Pour revenir aux machines de Lehtinen, ce bel instrumentarium rétro-futuriste offre au public des concerts de Panasonic à la fois un plaisir esthétique immédiat et une association assez facile à établir entre les gestes des musiciens et les modulations du son qu’ils induisent. À la fin des années 1990, dans un champ des musiques électroniques éventuellement-dansables-mais-pas-nécessairement-à-danser où prolifèrent les musiciens utilisant les ordinateurs portables, ces manipulations de boutons sont déjà un rien plus incarnées et éloquentes que ne le sont les clics de souris de la plupart de leurs collègues actifs à la même époque. Même si au niveau de la quantité d’air brassée, on reste loin de l’air guitar. Mais, surtout, pour le groupe lui-même, les instruments de Lehtinen (auxquels, au fil des années, Vainio et Väisänen ajouteront de plus en plus de machines commerciales comme le séquenceur-échantillonneur MPC2000) ne permettent pas un contrôle total et induisent de l’aléatoire, donc de la surprise. « La chose intéressante, que nous apprécions beaucoup, c’est que des sortes de coïncidences ou d’erreurs surviennent. Et c’est quelque chose que nous transformons parfois en de nouvelles idées » (entretien avec Greg Blaise pour le Detroit Metro Times) ou « Les machines sont aussi importantes que nous. Cela se passe dans les deux sens. Quand nous construisons les morceaux nous avons des idées en tête ; mais parfois les machines jouent de nous [comme nous jouons d’elles]. C’est parfois très difficile quand on a une idée très précise de forcer le morceau dans cette direction-là. C’est souvent beaucoup plus facile, et plus agréable, de le laisser se développer par lui-même, d’une certaine façon. De le suivre. » (article de Rob Young, op.cit.).
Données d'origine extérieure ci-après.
Lemma ublox_combination_nonzero (value : guint) :
  value < 7 → ublox_combination value ≠ MM_MODEM_MODE_NONE.
Proof.
  intros Hv.
  destruct (below_7_cases value Hv) as [->|[->|[->|[->|[->|[->| ->]]]]]]; vm_compute; discriminate.
Qed.

(** ** +UPINCNT *)

Section Upincnt.
Context `{MMHelpers}.

(** a matched line whose four numbers can be read is reported with them *)
Lemma upincnt_matched_line (response : string) (match_info : GMatchInfo)
      (p1 p2 p3 p4 : guint) :
  g_regex_match_full upincnt_regex response = Some match_info →
  mm_get_uint_from_match_info match_info 1 = Some p1 →
  mm_get_uint_from_match_info match_info 2 = Some p2 →
  mm_get_uint_from_match_info match_info 3 = Some p3 →
  mm_get_uint_from_match_info match_info 4 = Some p4 →
  mm_ublox_parse_upincnt_response response = ret_true (p1, p2, p3, p4).
Proof.
  intros Hm H1 H2 H3 H4. unfold mm_ublox_parse_upincnt_response.
  rewrite Hm, H1, H2, H3, H4. reflexivity.
Qed.

(** C1, at the responses that hold no +UPINCNT line: the parser does not
    fail there; it returns TRUE, sets no error and stores zero in all four
    counters, because [success] starts as TRUE and the branch that raises
    MM_CORE_ERROR_FAILED is never taken. *)
Theorem upincnt_no_line_returns_true (response : string) :
  g_regex_match_full upincnt_regex response = None →
  mm_ublox_parse_upincnt_response response = mkRet true (Some (0, 0, 0, 0)) None.
Proof.
  intros Hm. unfold mm_ublox_parse_upincnt_response. rewrite Hm. reflexivity.
Qed.

End Upincnt.
(** * leadgen-scraper: the retriever and the service-review extractor of main.py

    A shallow embedding of [src/main.py] and the properties its specification
    states about it.

    Conventions of the embedding.
    - A Python [str] is a [string]; a character is a code point below 256, so
      the white space of [str.strip] and of the regular expression class [\s]
      is the set of code points 9-13, 28-32, 133 and 160.
    - The document is the tree that [BeautifulSoup(html, "html.parser")]
      returns: the parser is a collaborator of the program and is a parameter
      of the development (Section [Extractor]).
    - A [dict] is a [gmap]; the sections dictionary is only ever read by key,
      so its insertion order plays no role.
    - [requests.get] and [time.sleep] act on the outside world: the retriever
      runs against a transport function that gives the outcome of the n-th
      request, and it records the requests and the sleeps it performs in a
      trace.  A Python [float] is a binary64 number, a primitive [float]
      here; [time.sleep] refuses the lengths that CPython refuses.
    - The file system is a record of functions that say which call fails:
      creating a directory, opening the file, writing a row, closing the
      file. *)

From Stdlib Require Import String Ascii ZArith QArith Lia.
From Stdlib Require Import PrimFloat FloatOps SpecFloat.
From stdpp Require Import base option list gmap strings pretty.

Set Warnings "-register-all,-inexact-float".

Open Scope string_scope.
Open Scope list_scope.

(** ** Characters and strings *)

Module Text.

(** [str.isspace] on the code points below 256: this is the class that
    [str.strip()] removes and that [\s] matches in a [str] pattern. *)
Definition isspace (c : ascii) : bool :=
  let n := nat_of_ascii c in
  ((9 <=? n)%nat && (n <=? 13)%nat) || ((28 <=? n)%nat && (n <=? 32)%nat)
  || (n =? 133)%nat || (n =? 160)%nat.

(** [str.lower] on one character (code points below 256). *)
Definition lower_char (c : ascii) : ascii :=
  let n := nat_of_ascii c in
  if ((65 <=? n)%nat && (n <=? 90)%nat)
     || ((192 <=? n)%nat && (n <=? 222)%nat && negb (n =? 215)%nat)
  then ascii_of_nat (n + 32) else c.
(** * parser.py: the scenario builder and its context stack

    A shallow embedding of [src/parser.py].  Python objects live in a
    store; a reference is an index into it, so that the aliasing between
    the tree hanging under [base] and the builder's [current_fragment],
    [current_group] and [state_stack] is the one the Python code has.
    The store grows at its end, hence it also records creation order.

    What the builder prints is not part of the model; the attribute
    reads its [print] calls make are, since reading [name] from [None]
    raises.  Python integers are unbounded: ids and counters are in [Z]. *)

From Stdlib Require Import ZArith Lia.
From stdpp Require Import base list list_numbers strings pretty.

#[local] Set Warnings "-register-all".

(** ** Objects and the store *)

(** A reference to an object: its index in the store. *)
Definition loc := nat.

(** The four classes of the module.  The constant [type] attribute is
    [obj_type] below. *)
Inductive obj :=
| Message (id : Z) (exchanged_items : list string)
| State (id : Z) (state_info : string)
| Group (id : Z) (name : string) (guard : option string) (items : list loc)
| Fragment (id : Z) (name : string) (groups : list loc).

Definition obj_type (o : obj) : string :=
  match o with
  | Message _ _ => "message"
  | State _ _ => "state"
  | Group _ _ _ _ => "group"
  | Fragment _ _ _ => "fragment"
  end.

Definition obj_id (o : obj) : Z :=
  match o with
  | Message i _ | State i _ | Group i _ _ _ | Fragment i _ _ => i
  end.

(** The [name] attribute exists on groups and fragments only. *)
Definition obj_name (o : obj) : option string :=
  match o with
  | Group _ n _ _ | Fragment _ n _ => Some n
  | _ => None
  end.
Lemma sample_succeeds_iff_witness :
  (exists i, sample [Fin 2; NInf; Fin 1] 20 (1 / 2) = Ok (Z.of_nat i) /\
             (i < 3)%nat) /\
  sample [Fin 2; NaN; Fin 1] 20 (1 / 2) = Err ValueError /\
  sample [NInf; NInf] 20 (1 / 2) = Err ValueError.
Proof.
  destruct (sample_succeeds_iff [Fin 2; NInf; Fin 1] 20 (1 / 2)) as [H1 _].
  destruct (sample_succeeds_iff [Fin 2; NaN; Fin 1] 20 (1 / 2)) as [_ H2].
  destruct (sample_succeeds_iff [NInf; NInf] 20 (1 / 2)) as [_ H3].
  split; [|split].
  - apply H1; [|lra].
    split; [repeat constructor | apply Exists_cons_hd; exact I].
  - apply H2. intros [H _]. inversion H as [|? ? _ H'].
    inversion H' as [|? ? F _]. exact F.
  - apply H3. intros [_ H]. inversion H as [? ? F|? ? H']; [exact F|].
    inversion H' as [? ? F|? ? H'']; [exact F | inversion H''].
Defined.

(** ** What the draw can return *)

(** X7. The token drawn from a row of logits is one of the [top_k]
    best: its score is real, and fewer than [top_k] entries of the row
    (after clamping) have a strictly larger score. *)
Theorem sample_in_top_k (row : list float) (top_k : Z) (u : R) :
  logit_row row -> 0 <= u < 1 ->
  exists i r,
    sample row top_k u = Ok (Z.of_nat i) /\
    nth_error row i = Some (Fin r) /\
    (count (fun s => fltb (Fin r) s) row
     < Z.to_nat (clamp_top_k top_k row))%nat.
Proof.
  intros Hrow Hu.
  pose proof (logit_row_nonempty row Hrow) as Hne.
  assert (Hnn : no_nan row) by (apply logits_no_nan, Hrow).
  destruct (get_top_k_logits_threshold row top_k Hne Hnn)
    as (t & (Hin & _ & Hgt) & Hk).
  destruct (get_top_k_logits_logit_row row top_k Hrow)
    as (out & Hk' & Hout & _ & _).
  rewrite Hk in Hk'. inversion Hk'; subst out.
  unfold sample. rewrite Hk. simpl.
  destruct (softmax_logit_row _ Hout)
    as (ps & Hsm & Hlps & Hpos & Hsum & Hinf & _).
  assert (Hnep : map Fin ps <> []).
  { pose proof (logit_row_nonempty _ Hout) as Hneo.
    intros E. apply Hneo. apply length_zero_iff_nil.
    rewrite <- Hlps. apply (f_equal (@length _)) in E.
    rewrite length_map in E. exact E. }
  assert (Hd : is_distribution (map Fin ps)).
  { split; [apply Forall_is_prob_Fin, Hpos|].
    rewrite np_sum_Fin, Hsum. reflexivity. }
  destruct (choice_spec (map Fin ps) u Hnep Hd Hu) as (i & q & Hc & Hn & Hq).
  rewrite Hsm. simpl. rewrite Hc.
  rewrite nth_error_map in Hn.
  destruct (nth_error ps i) as [q'|] eqn:Ei; simpl in Hn; [|discriminate].
  inversion Hn; subst q'.
  assert (Hi : (i < length (truncate_below t row))%nat)
    by (rewrite <- Hlps; apply nth_error_Some; congruence).
  destruct (nth_error (truncate_below t row) i) as [s|] eqn:Eo;
    [|apply nth_error_None in Eo; lia].
  destruct Hout as [Hlog _]. rewrite Forall_forall in Hlog.
  pose proof (Hlog s (nth_error_In _ _ Eo)) as Hs.
  destruct s as [| | |r]; simpl in Hs; try tauto.
  - rewrite (Hinf i Eo) in Ei. inversion Ei. lra.
  - apply truncate_below_nth in Eo. destruct Eo as [Hr Hkeep].
    exists i, r. split; [reflexivity|]. split; [exact Hr|].
    eapply Nat.le_lt_trans; [|exact Hgt].
    apply count_le. intros x Hx E.
    unfold no_nan in Hnn. rewrite Forall_forall in Hnn.
    pose proof (Hnn x Hx). pose proof (Hnn t Hin).
    destruct t, x; simpl in *; try congruence.
    apply Rltb_true in E. apply Rltb_false in Hkeep. apply Rltb_true. lra.
Qed.
Lemma training_branch_result (tr : Trainer) s st lm :
  _exit_stack s = Some st ->
  Forall (has_lr (group_store (host s))) (visited_groups (host s)) ->
  lightning_module (host s) = Some lm ->
  Forall (fun w => is_Some (distributed w)) (installed times tr lm (host s)) ->
  training_branch times tr s =
  (Return tt,
   State (with_optimizers (map Raw (installed times tr lm (host s)))
            (scaled times (host s)))
     (Some {| entered := rev (installed times tr lm (host s)) ++ entered st |})
     (trace s ++ tail (training_calls times tr lm (host s)))).
Proof.
  intros Hst Hlr Hlm Hd. rewrite (training_branch_scaled tr s Hlr), Hlm.
  rewrite (for_each_enter_context_result _ _ st); [|exact Hst|exact Hd].
  unfold training_calls. simpl. rewrite <- !app_assoc. simpl.
  by rewrite <- !app_assoc.
Qed.

Lemma ready_to_train_intro (F : HorovodFactory) (tr : Trainer) h lm :
  Forall (has_lr (group_store h)) (visited_groups h) ->
  lightning_module h = Some lm ->
  Forall (fun w => is_Some (distributed w)) (installed times tr lm h) ->
  ready_to_train h = true.
Proof.
  intros Hlr Hlm Hd. unfold ready_to_train.
  apply andb_true_intro. split; [apply andb_true_intro; split|].
  - apply forallb_forall. intros g Hg. apply bool_decide_eq_true.
    rewrite Forall_forall in Hlr. apply Hlr. by apply list_elem_of_In.
  - apply bool_decide_eq_true. rewrite Hlm. eauto.
  - apply forallb_forall. intros o Ho. simpl.
    destruct (backend_native (_unpack_lightning_optimizer o)) eqn:Hn;
      [|reflexivity].
    simpl. apply bool_decide_eq_true.
    rewrite Forall_forall in Hd.
    assert (Hin : wrapped (scaled_groups times h) lm
                    (accumulate_grad_batches tr)
                    (_unpack_lightning_optimizer o)
                  ∈ installed times tr lm h).
    { unfold installed, unwrapped.
      change (map ?f ?x) with (f <$> x).
      apply list_elem_of_fmap. eexists. split; [reflexivity|].
      apply list_elem_of_fmap. exists o. split; [reflexivity|].
      by apply list_elem_of_In. }
    specialize (Hd _ Hin). unfold wrapped in Hd. by rewrite Hn in Hd.
Qed.

(** ** [setup] as a whole *)

Lemma setup_reaches_training (tr : Trainer) s d h :
  reaches_training tr s d h ->
  setup times tr s = training_branch times tr (at_training_test s d h).
Proof.
  intros (Htr & Hd & [m Hm] & Hbase).
  rewrite (setup_after_base tr s d m h Hd Hm Hbase), Htr. reflexivity.
Qed.

Lemma setup_completed_reaches (tr : Trainer) s s2 :
  training tr = true ->
  setup times tr s = (Return tt, s2) ->
  exists d h, reaches_training tr s d h.
Proof.
  intros Htr E.
  destruct (root_device_cases s) as [[d Hd]|Hr].
  - exists d.
    destruct (model (host s)) as [m|] eqn:Hm.
    + destruct (ParallelStrategy_setup tr (host s)) as [[[]|e] h] eqn:Hbase.
      * exists h. repeat split; eauto.
      * rewrite (setup_base_raises tr s d m e h Hd Hm Hbase) in E.
        discriminate.
    + rewrite setup_unfold, run_bind, (model_to_device_bound _ _ Hd), Hm in E.
      discriminate.
  - rewrite setup_unfold, run_bind in E.
    destruct Hr as [Hr|Hr];
      rewrite (model_to_device_unbound _ _ Hr) in E; discriminate.
Qed.

Lemma unpack_raw (ws : list optimizer) :
  map _unpack_lightning_optimizer (map Raw ws) = ws.
Proof. induction ws as [|w ws IH]; simpl; [done|by rewrite IH]. Qed.

(** The state a completed training [setup] leaves. *)
Lemma setup_completed (tr : Trainer) s s2 :
  training tr = true ->
  setup times tr s = (Return tt, s2) ->
  exists d h lm,
    reaches_training tr s d h /\
    lightning_module h = Some lm /\
    Forall (has_lr (group_store h)) (visited_groups h) /\
    Forall (fun w => is_Some (distributed w)) (installed times tr lm h) /\
    s2 = State (with_optimizers (map Raw (installed times tr lm h))
                  (scaled times h))
           (Some {| entered := rev (installed times tr lm h) |})
           (trace s ++ placement d ++ training_calls times tr lm h).
Proof.
  intros Htr E.
  destruct (setup_completed_reaches tr s s2 Htr E) as (d & h & Hreach).
  rewrite (setup_reaches_training tr s d h Hreach) in E.
  destruct (training_branch_returned_inv tr (at_training_test s d h) s2
              {| entered := [] |} eq_refl E) as (Hlr & lm & Hlm & Hdist).
  exists d, h, lm. repeat (split; [assumption|]).
  rewrite (training_branch_result tr (at_training_test s d h)
             {| entered := [] |} lm eq_refl Hlr Hlm Hdist) in E.
  inversion E. simpl. rewrite app_nil_r. f_equal.
  unfold training_calls. simpl. by rewrite <- !app_assoc.
Qed.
Pour Vainio et Väsäinen, les concerts et les sessions d’enregistrement ne sont pas deux pratiques si différentes. En studio, le public est absent mais le groupe joue en direct, improvise, cherche, avance par essais, erreurs et réussites, surprises et surgissements d’idées puis, à intervalles réguliers, décide de publier sans chipotages ultérieurs certains extraits choisis de ces bandes – tantôt de 50’’ tantôt de 9’ – sur disques. En concert, du propre dire des musiciens, c’est « juste un peu plus rock ». Un choix de mot (« rock ») qui, au-delà des liens clairs de la musique de Pan sonic avec la techno et avec un certain dub blanc (une logique du « Less is more » parfois proche de celle de Pole – cf. ailleurs dans Beat Bang), met le doigt sur un amour de jeunesse, une racine profondément ancrée. Ce n’est pas un hasard si la plupart de leurs idoles de jeunesse, avec lesquelles ils ont eu d’ailleurs très souvent l’occasion de jouer et de sortir des disques – Alan Vega de Suicide, F.M. Einheit de Einstürzende Neubauten, Bruce Gilbert de Wire ou même le guitariste bruitiste Keiji Haino – étaient actives au point de rencontre du rock et de la musique industrielle ou du rock et de la noise.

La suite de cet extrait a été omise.